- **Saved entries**
####
(** ** Orphaned process groups *)

(** Each process of [L] hung up and continued, and no other one touched. *)
Record hung_up (L : list Z) (t t' : SignalTable) : Prop := mkHungUp {
  hu_ok : signals_ok t';
  hu_hup : ∀ q, q ∈ L → in_mask (ignored_of t q) SIGNAL_HUP = false → pend t' q 0 SIGNAL_HUP = true;
  hu_cont : ∀ q, q ∈ L → in_mask (ignored_of t q) SIGNAL_CONT = false → pend t' q 0 SIGNAL_CONT = true;
  hu_stops : ∀ q th x, q ∈ L → is_stop x = true → pend t' q th x = false;
  hu_ignored : ∀ q, ignored_of t' q = ignored_of t q;
  hu_others : ∀ q, q ∉ L → signals t' !! q = signals t !! q ∧ process_wait_states t' !! q = process_wait_states t !! q ∧
    ∀ th x, pend t' q th x = pend t q th x;
  hu_domain : ∀ q, is_Some (signals t' !! q) ↔ is_Some (signals t !! q);
}.
Lemma named_pick x : x ∈ named_signals → 1 ≤ x ≤ SIGNAL_MAX.
Proof. apply named_in. Qed.
Lemma hup_not_cont : SIGNAL_HUP ≠ SIGNAL_CONT ∧ is_stop SIGNAL_HUP = false ∧ is_stop SIGNAL_CONT = false.
Proof.
  pose proof named_signals_distinct as H. unfold named_signals, stop_signals in H. simpl in H. rewrite !NoDup_cons in H.
  destruct H as (H1 & _ & _ & _ & H2 & _). unfold is_stop, stop_signals. rewrite !bool_decide_eq_false.
  rewrite !not_elem_of_cons in *. tauto.
Qed.
Lemma hung_up_members L t t1 t2 : signalled L SIGNAL_HUP t t1 → signalled L SIGNAL_CONT t1 t2 → hung_up L t t2.
Proof.
  intros [A1 A2 A3 A4 A5] [B1 B2 B3 B4 B5]. destruct hup_not_cont as (N1 & N2 & N3).
  assert (1 ≤ SIGNAL_HUP) by (apply named_pick; unfold named_signals; set_solver).
  assert (1 ≤ SIGNAL_CONT) by (apply named_pick; unfold named_signals; set_solver).
  split; try done.
  - intros q Hq Hi. rewrite B2, A2, !decide_True by done. rewrite (in_cancelled SIGNAL_CONT), (Z.eqb_refl SIGNAL_CONT), N2, Hi by done.
    rewrite (Z.eqb_refl SIGNAL_HUP). simpl. by rewrite orb_true_r.
  - intros q Hq Hi. rewrite B2, decide_True by done. rewrite A3, Hi, (Z.eqb_refl SIGNAL_CONT). simpl. by rewrite orb_true_r.
  - intros q th x Hq Hx. rewrite B2, decide_True by done. rewrite in_cancelled, Z.eqb_refl, Hx by done. simpl.
    rewrite andb_false_r. simpl. assert (x ≠ SIGNAL_CONT) as Hne by congruence. rewrite (proj2 (Z.eqb_neq _ _) Hne). by rewrite andb_false_r.
  - intros q. by rewrite B3.
  - intros q Hq. destruct (B4 q Hq) as [-> ->]. destruct (A4 q Hq) as [-> ->]. split_and!; [done..|].
    intros th x. by rewrite B2, A2, !decide_False.
  - intros q. by rewrite B5.
Qed.
Lemma hung_up_nil t : signals_ok t → hung_up [] t t.
Proof. intros Hok. split; try done; intros; set_solver. Qed.
Lemma hung_up_app L1 L2 t t1 t2 :
  (∀ q, q ∈ L1 → q ∉ L2) → hung_up L1 t t1 → hung_up L2 t1 t2 → hung_up (L1 ++ L2) t t2.
Proof.
  intros Hd [A1 A2 A3 A4 A5 A6 A7] [B1 B2 B3 B4 B5 B6 B7]. split; try done.
  - intros q [Hq|Hq]%elem_of_app Hi; [|apply B2; [done|by rewrite A5]].
    destruct (B6 q (Hd q Hq)) as (_ & _ & ->). by apply A2.
  - intros q [Hq|Hq]%elem_of_app Hi; [|apply B3; [done|by rewrite A5]].
    destruct (B6 q (Hd q Hq)) as (_ & _ & ->). by apply A3.
  - intros q th x [Hq|Hq]%elem_of_app Hx; [|by apply B4]. destruct (B6 q (Hd q Hq)) as (_ & _ & ->). by apply A4.
  - intros q. by rewrite B5.
  - intros q [Hq1 Hq2]%not_elem_of_app. destruct (B6 q Hq2) as (-> & -> & Hb). destruct (A6 q Hq1) as (-> & -> & Ha).
    split_and!; [done..|]. intros th x. by rewrite Hb.
  - intros q. by rewrite B7.
Qed.
(** The members of a group that an orphaning signals. *)
Definition due (s : Service) (g : Z * Z) : list Z :=
  let l := live_members s g.1 g.2 in if existsb (is_stopped_process s) l then l else [].
Lemma live_elem s g q : q ∈ live_members s g.1 g.2 ↔
  not_exited s q = true ∧ session_id s q = Some g.1 ∧ group_of s q = Some g.2.
Proof.
  unfold live_members, group_members. rewrite !list_elem_of_filter, keys_elem. unfold in_group.
  rewrite andb_true_iff, !bool_decide_eq_true. unfold group_of. naive_solver.
Qed.
Lemma hangup_group_spec s g :
  service_ok s → ∃ t, hangup_group g s = (with_table s t, Ok tt) ∧ hung_up (due s g) (table s) t.
Proof.
  intros Hok. unfold hangup_group, due. set (l := live_members s g.1 g.2). destruct (existsb _ l); simpl.
  2:{ exists (table s). split; [by destruct s|]. apply hung_up_nil, Hok. }
  assert (NoDup l) as Hnd by (apply NoDup_filter, NoDup_filter, keys_nodup).
  assert (∀ p, p ∈ l → is_Some (signals (table s) !! p)) as Hin.
  { intros p (_ & _ & Hg)%live_elem. by apply (ok_signals _ Hok), (ok_groups _ Hok). }
  destruct (signal_each SIGNAL_HUP l s) as (t1 & E1 & S1); [apply Hok|apply named_pick; unfold named_signals; set_solver|done..|].
  destruct (signal_each SIGNAL_CONT l (with_table s t1)) as (t2 & E2 & S2);
    [apply S1|apply named_pick; unfold named_signals; set_solver|done|intros p Hp; by apply (sd_domain _ _ _ _ S1), Hin|].
  exists t2. unfold mbind, stM_bind. rewrite E1, E2. split; [done|by eapply hung_up_members].
Qed.
Lemma filter_same (f g : Z → bool) (l : list Z) : (∀ x, x ∈ l → f x = g x) → filter (λ x, f x = true) l = filter (λ x, g x = true) l.
Proof.
  induction l as [|x l IH]; intros H; [done|]. rewrite !filter_cons, IH by set_solver. rewrite (H x) by set_solver. done.
Qed.
Lemma existsb_same (f g : Z → bool) (l : list Z) : (∀ x, x ∈ l → f x = g x) → existsb f l = existsb g l.
Proof. induction l as [|x l IH]; intros H; simpl; [done|]. by rewrite IH, (H x) by set_solver. Qed.
Lemma bind_same {A} (f g : A → list Z) (l : list A) : (∀ x, x ∈ l → f x = g x) → l ≫= f = l ≫= g.
Proof. induction l as [|x l IH]; intros H; csimpl; [done|]. by rewrite IH, (H x) by set_solver. Qed.
Lemma due_others s t g g' :
  hung_up (due s g) (table s) t → g ≠ g' → due (with_table s t) g' = due s g'.
Proof.
  intros Hh Hne. assert (∀ q, group_of s q = Some g'.2 → session_id s q = Some g'.1 → process_wait_states t !! q = wait_state s q) as Hq.
  { intros q Hg Hs. apply (hu_others _ _ _ Hh). unfold due. destruct (existsb _ _); [|set_solver].
    intros (_ & ? & ?)%live_elem. destruct g, g'. simpl in *. congruence. }
  unfold due. assert (∀ q, q ∈ group_members s g'.1 g'.2 → wait_state (with_table s t) q = wait_state s q) as Hm.
  { intros q [Hin _]%list_elem_of_filter. unfold in_group in Hin. apply andb_true_iff in Hin as [?%bool_decide_eq_true ?%bool_decide_eq_true].
    by apply Hq. }
  assert (live_members (with_table s t) g'.1 g'.2 = live_members s g'.1 g'.2) as ->.
  { unfold live_members. change (group_members (with_table s t)) with (group_members s). apply filter_same.
    intros q Hin. unfold not_exited. by rewrite Hm. }
  rewrite (existsb_same (is_stopped_process (with_table s t)) (is_stopped_process s)); [done|].
  intros q [_ Hin]%list_elem_of_filter. unfold is_stopped_process. by rewrite Hm.
Qed.
Lemma hangup_groups_spec G s :
  service_ok s → NoDup G →
  ∃ t, st_each hangup_group G s = (with_table s t, Ok tt) ∧ hung_up (G ≫= due s) (table s) t.
Proof.
  revert s. induction G as [|g G IH]; intros s Hok Hnd.
  { exists (table s). split; [by destruct s|apply hung_up_nil, Hok]. }
  apply NoDup_cons in Hnd as [Hg Hnd]. destruct (hangup_group_spec s g Hok) as (t1 & E1 & H1).
  assert (service_ok (with_table s t1)) as Hok1.
  { eapply ok_light; [exact Hok|]. pose proof (light_hangup_group g s) as Hl. by rewrite E1 in Hl. }
  destruct (IH (with_table s t1) Hok1 Hnd) as (t2 & E2 & H2). exists t2. simpl. unfold mbind at 1, stM_bind. rewrite E1, E2.
  split; [done|]. eapply hung_up_app; [|exact H1|].
  - intros q Hq (g' & Hq' & Hg')%list_elem_of_bind. unfold due in Hq, Hq'. destruct (existsb _ _) in Hq; [|set_solver].
    destruct (existsb _ _) in Hq'; [|set_solver]. apply live_elem in Hq as (_ & ? & ?), Hq' as (_ & ? & ?).
    assert (g = g') as -> by (destruct g, g'; simpl in *; congruence). done.
  - change (hung_up (G ≫= due s) t1 t2). enough (G ≫= due (with_table s t1) = G ≫= due s) as <- by done. apply bind_same. intros g' Hg'. apply (due_others _ _ g); [done|congruence].
Qed.
(** [q] is a live member of a group that has become orphaned since [before]
    and that has a stopped member. *)
Definition newly_orphaned (s : Service) (before : gset (Z * Z)) (q : Z) : Prop :=
  ∃ g, g ∈ before ∧ (g ∉ non_orphaned_groups s) ∧ q ∈ live_members s g.1 g.2 ∧
    ∃ m, m ∈ live_members s g.1 g.2 ∧ is_stopped_process s m = true.
Lemma due_elem s before q :
  q ∈ (pairs_in_order (elements (before ∖ non_orphaned_groups s)) ≫= due s) ↔ newly_orphaned s before q.
Proof.
  rewrite list_elem_of_bind. unfold pairs_in_order. setoid_rewrite (merge_sort_Permutation pair_le).
  setoid_rewrite elem_of_elements. setoid_rewrite elem_of_difference. unfold due, newly_orphaned. split.
  - intros (g & Hq & Hg & Hn). exists g. destruct (existsb _ _) eqn:E; [|set_solver]. apply existsb_exists in E as (m & Hm%list_elem_of_In & Hst).
    split_and!; [done..|by exists m].
  - intros (g & Hg & Hn & Hq & m & Hm & Hst). exists g. split; [|done].
    rewrite (proj2 (existsb_exists _ _)); [done|]. exists m. split; [by apply list_elem_of_In|done].
Qed.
####
- **EXERCISE REQUIREMENTS**
In the entries above, find the line with "(** [q] is a live" and the line with "setoid_rewrite elem_of_elements. setoid_rewrite", then set down exactly those two and every line between them, nothing else.

- **RESPONSE**
(** [q] is a live member of a group that has become orphaned since [before]
    and that has a stopped member. *)
Definition newly_orphaned (s : Service) (before : gset (Z * Z)) (q : Z) : Prop :=
  ∃ g, g ∈ before ∧ (g ∉ non_orphaned_groups s) ∧ q ∈ live_members s g.1 g.2 ∧
    ∃ m, m ∈ live_members s g.1 g.2 ∧ is_stopped_process s m = true.
Lemma due_elem s before q :
  q ∈ (pairs_in_order (elements (before ∖ non_orphaned_groups s)) ≫= due s) ↔ newly_orphaned s before q.
Proof.
  rewrite list_elem_of_bind. unfold pairs_in_order. setoid_rewrite (merge_sort_Permutation pair_le).
  setoid_rewrite elem_of_elements. setoid_rewrite elem_of_difference. unfold due, newly_orphaned. split.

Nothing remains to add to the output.